Dataset entries
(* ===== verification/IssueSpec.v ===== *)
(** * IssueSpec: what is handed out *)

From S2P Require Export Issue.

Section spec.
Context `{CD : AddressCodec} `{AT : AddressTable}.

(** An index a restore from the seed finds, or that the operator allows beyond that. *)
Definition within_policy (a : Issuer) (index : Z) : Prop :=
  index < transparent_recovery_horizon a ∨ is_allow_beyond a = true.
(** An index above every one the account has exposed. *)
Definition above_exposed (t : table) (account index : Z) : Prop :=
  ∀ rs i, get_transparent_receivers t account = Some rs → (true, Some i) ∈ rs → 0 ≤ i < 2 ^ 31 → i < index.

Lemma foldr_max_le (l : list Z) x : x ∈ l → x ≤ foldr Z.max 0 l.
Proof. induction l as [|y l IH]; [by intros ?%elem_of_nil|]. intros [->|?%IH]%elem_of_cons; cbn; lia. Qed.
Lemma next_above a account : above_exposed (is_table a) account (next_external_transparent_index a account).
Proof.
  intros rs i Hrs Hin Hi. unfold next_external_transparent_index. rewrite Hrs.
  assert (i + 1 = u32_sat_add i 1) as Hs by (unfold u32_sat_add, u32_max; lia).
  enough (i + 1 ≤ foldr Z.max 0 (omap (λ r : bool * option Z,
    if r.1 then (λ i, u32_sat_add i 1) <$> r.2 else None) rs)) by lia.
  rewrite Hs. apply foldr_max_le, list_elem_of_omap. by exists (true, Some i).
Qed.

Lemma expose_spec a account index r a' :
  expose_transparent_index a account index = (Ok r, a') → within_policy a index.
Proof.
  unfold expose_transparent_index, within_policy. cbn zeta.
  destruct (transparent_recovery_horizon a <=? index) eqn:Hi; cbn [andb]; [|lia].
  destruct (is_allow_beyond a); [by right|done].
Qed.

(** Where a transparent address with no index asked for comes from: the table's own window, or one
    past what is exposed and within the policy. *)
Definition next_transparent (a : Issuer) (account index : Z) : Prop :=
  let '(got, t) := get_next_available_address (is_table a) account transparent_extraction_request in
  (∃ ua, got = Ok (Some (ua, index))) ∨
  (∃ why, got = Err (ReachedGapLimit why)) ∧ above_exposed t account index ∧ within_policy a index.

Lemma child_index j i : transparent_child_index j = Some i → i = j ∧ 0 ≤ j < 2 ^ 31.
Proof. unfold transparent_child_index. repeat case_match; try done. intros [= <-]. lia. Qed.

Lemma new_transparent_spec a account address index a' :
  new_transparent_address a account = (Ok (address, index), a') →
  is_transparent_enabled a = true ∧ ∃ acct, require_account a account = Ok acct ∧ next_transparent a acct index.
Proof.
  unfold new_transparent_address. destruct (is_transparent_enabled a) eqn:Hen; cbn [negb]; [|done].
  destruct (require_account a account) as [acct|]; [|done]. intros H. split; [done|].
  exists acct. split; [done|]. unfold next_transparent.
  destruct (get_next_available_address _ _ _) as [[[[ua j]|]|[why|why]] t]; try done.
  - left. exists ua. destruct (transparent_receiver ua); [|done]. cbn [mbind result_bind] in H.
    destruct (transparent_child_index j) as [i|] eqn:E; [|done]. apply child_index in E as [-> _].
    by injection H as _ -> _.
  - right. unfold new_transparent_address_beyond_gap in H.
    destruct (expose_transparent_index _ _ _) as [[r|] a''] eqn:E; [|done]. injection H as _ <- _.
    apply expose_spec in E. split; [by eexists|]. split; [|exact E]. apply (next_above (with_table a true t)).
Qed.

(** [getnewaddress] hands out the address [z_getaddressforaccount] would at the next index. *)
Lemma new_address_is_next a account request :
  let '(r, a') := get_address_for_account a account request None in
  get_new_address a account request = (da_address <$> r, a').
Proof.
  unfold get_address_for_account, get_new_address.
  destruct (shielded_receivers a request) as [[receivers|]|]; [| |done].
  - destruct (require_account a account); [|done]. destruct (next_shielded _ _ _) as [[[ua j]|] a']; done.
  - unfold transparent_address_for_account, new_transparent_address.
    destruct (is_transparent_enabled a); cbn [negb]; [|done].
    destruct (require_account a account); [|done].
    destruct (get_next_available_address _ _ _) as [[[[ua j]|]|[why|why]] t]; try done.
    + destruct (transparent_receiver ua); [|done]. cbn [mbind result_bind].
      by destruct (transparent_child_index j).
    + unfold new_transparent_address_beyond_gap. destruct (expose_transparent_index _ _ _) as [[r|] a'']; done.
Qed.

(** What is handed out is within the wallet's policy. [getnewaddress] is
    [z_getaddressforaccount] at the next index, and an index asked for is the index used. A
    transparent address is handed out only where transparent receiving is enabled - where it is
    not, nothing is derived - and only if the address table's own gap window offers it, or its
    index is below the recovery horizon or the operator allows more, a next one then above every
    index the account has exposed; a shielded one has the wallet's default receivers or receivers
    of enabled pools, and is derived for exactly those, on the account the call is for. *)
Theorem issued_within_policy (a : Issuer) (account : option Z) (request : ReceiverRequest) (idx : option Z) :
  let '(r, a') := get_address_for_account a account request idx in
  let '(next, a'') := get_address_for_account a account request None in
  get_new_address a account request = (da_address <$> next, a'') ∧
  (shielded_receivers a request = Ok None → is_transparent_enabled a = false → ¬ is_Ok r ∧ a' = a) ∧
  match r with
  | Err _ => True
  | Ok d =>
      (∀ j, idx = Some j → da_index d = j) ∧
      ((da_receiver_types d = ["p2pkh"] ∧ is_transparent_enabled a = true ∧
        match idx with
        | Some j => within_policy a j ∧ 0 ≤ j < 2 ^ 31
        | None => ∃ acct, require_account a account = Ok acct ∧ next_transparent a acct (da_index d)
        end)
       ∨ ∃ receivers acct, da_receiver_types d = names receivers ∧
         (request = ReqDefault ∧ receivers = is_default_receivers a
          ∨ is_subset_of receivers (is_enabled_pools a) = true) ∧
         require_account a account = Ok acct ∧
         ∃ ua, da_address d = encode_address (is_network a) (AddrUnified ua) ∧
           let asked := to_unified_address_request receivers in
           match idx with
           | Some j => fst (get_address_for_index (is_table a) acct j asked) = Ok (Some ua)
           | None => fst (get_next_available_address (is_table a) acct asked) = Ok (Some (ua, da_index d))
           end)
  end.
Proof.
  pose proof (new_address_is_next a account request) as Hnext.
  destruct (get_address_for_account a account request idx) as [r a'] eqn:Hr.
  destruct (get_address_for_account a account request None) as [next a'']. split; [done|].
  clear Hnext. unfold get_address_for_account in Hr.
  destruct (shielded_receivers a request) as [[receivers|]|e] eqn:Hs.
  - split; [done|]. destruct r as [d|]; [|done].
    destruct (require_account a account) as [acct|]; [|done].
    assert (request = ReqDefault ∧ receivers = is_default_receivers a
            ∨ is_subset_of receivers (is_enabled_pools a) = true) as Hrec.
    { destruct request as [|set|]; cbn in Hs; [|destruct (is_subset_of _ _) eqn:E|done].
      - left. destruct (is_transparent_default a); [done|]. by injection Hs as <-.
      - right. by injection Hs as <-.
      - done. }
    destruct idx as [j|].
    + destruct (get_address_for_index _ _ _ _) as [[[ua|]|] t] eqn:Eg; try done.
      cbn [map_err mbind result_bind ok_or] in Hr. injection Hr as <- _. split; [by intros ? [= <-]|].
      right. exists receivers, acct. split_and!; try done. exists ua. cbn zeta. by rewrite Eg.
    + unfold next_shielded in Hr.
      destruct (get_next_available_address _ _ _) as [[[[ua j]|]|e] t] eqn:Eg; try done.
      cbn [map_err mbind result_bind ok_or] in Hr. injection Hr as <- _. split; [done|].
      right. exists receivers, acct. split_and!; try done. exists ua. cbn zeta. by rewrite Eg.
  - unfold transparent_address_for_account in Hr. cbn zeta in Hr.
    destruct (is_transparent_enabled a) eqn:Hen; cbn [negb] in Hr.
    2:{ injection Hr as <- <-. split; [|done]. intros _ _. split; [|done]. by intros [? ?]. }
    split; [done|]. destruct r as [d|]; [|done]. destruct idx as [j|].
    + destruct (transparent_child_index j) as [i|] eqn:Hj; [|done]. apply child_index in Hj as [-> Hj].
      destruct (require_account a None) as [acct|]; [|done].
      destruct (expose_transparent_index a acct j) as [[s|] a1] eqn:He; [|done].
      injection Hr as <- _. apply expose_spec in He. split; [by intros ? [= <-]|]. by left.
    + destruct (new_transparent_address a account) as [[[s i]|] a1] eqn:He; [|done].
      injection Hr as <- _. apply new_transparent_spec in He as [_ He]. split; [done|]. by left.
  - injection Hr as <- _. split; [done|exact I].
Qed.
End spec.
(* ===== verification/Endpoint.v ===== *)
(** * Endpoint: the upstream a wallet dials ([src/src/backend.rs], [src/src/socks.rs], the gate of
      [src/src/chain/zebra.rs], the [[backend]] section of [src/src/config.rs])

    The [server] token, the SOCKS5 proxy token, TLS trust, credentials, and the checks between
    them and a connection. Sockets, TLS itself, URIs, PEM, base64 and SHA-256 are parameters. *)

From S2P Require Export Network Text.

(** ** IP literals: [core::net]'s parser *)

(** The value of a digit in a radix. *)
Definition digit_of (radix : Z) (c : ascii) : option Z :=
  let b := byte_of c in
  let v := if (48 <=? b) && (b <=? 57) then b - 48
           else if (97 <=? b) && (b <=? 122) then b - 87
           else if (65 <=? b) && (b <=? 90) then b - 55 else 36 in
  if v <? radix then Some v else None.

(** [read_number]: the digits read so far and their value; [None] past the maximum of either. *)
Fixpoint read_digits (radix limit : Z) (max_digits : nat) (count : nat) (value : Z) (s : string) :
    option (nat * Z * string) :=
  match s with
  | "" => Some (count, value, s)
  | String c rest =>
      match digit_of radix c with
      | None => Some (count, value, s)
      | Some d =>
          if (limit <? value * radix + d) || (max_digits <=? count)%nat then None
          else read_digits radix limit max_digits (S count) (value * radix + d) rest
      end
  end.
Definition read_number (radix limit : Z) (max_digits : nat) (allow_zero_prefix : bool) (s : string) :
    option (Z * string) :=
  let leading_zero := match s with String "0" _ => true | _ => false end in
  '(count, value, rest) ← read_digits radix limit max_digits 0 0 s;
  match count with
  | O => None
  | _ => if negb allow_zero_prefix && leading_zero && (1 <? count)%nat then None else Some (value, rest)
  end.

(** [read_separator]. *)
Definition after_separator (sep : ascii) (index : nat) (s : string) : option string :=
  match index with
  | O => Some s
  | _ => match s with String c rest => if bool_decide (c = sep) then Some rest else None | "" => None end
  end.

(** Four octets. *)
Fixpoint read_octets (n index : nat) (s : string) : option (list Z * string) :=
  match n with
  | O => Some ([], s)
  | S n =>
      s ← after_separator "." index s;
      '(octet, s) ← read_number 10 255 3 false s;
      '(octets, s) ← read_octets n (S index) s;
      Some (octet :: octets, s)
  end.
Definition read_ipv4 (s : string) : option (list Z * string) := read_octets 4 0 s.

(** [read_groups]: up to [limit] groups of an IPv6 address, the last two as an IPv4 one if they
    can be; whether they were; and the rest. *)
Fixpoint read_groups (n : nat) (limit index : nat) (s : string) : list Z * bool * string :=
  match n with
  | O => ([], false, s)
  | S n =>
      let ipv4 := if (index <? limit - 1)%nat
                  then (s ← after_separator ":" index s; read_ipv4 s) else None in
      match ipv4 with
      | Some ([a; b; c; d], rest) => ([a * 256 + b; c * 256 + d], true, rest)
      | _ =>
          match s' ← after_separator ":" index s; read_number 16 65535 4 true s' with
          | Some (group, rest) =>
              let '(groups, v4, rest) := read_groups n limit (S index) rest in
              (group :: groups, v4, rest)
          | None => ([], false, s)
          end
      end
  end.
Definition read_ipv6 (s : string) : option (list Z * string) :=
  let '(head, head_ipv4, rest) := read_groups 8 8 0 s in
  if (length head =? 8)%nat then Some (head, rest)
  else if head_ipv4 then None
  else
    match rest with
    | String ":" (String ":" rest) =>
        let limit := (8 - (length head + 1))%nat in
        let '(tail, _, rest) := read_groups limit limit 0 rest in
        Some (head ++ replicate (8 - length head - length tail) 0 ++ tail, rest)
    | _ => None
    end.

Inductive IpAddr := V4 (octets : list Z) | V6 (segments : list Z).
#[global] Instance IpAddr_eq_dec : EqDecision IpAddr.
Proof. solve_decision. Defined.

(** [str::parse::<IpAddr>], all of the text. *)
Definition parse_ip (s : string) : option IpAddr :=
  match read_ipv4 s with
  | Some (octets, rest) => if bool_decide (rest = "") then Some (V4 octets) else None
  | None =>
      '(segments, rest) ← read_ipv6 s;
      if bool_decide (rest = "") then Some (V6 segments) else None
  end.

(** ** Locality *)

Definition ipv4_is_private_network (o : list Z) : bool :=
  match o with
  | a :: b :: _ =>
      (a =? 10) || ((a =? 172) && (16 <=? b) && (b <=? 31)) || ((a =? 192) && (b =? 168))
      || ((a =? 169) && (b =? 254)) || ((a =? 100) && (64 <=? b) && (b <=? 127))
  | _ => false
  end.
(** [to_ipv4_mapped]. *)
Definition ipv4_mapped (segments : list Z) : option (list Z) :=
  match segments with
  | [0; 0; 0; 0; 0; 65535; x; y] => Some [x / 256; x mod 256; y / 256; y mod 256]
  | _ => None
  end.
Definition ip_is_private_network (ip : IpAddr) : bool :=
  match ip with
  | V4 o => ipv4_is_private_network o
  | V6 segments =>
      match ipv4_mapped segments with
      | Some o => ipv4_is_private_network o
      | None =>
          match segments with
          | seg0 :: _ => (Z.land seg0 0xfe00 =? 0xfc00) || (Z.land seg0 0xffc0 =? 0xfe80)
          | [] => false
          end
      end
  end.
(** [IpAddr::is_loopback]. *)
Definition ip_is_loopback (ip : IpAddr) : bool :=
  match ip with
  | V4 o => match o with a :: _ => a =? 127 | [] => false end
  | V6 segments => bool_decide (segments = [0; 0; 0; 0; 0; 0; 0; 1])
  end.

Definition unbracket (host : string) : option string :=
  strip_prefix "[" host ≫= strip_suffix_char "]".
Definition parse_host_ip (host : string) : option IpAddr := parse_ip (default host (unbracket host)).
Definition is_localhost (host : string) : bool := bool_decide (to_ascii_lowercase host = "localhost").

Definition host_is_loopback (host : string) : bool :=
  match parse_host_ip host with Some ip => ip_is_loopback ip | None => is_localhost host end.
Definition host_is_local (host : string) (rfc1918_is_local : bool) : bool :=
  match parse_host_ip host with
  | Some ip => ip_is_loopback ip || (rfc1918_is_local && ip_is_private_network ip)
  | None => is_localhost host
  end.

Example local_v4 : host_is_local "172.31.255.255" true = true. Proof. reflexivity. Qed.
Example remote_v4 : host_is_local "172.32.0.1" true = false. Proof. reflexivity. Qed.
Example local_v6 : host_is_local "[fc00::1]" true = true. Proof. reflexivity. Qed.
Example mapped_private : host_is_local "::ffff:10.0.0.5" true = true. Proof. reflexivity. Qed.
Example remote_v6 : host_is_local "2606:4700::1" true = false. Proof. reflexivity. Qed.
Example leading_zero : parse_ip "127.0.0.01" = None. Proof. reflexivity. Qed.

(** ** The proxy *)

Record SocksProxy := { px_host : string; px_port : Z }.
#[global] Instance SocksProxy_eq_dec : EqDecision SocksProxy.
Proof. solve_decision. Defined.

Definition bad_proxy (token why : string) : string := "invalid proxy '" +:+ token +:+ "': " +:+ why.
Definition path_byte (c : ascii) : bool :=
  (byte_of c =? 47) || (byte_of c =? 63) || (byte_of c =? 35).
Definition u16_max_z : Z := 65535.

== WHAT THE TASK REQUIRES ==
Above are the entries. Copy exactly the part that opens with the line containing "let ipv4 := if (index <? limit - 1)%nat" and closes with the line containing "Inductive IpAddr := V4", and no more.

== THE COMPLETED TASK ==
      let ipv4 := if (index <? limit - 1)%nat
                  then (s ← after_separator ":" index s; read_ipv4 s) else None in
      match ipv4 with
      | Some ([a; b; c; d], rest) => ([a * 256 + b; c * 256 + d], true, rest)
      | _ =>
          match s' ← after_separator ":" index s; read_number 16 65535 4 true s' with
          | Some (group, rest) =>
              let '(groups, v4, rest) := read_groups n limit (S index) rest in
              (group :: groups, v4, rest)
          | None => ([], false, s)
          end
      end
  end.
Definition read_ipv6 (s : string) : option (list Z * string) :=
  let '(head, head_ipv4, rest) := read_groups 8 8 0 s in
  if (length head =? 8)%nat then Some (head, rest)
  else if head_ipv4 then None
  else
    match rest with
    | String ":" (String ":" rest) =>
        let limit := (8 - (length head + 1))%nat in
        let '(tail, _, rest) := read_groups limit limit 0 rest in
        Some (head ++ replicate (8 - length head - length tail) 0 ++ tail, rest)
    | _ => None
    end.

Inductive IpAddr := V4 (octets : list Z) | V6 (segments : list Z).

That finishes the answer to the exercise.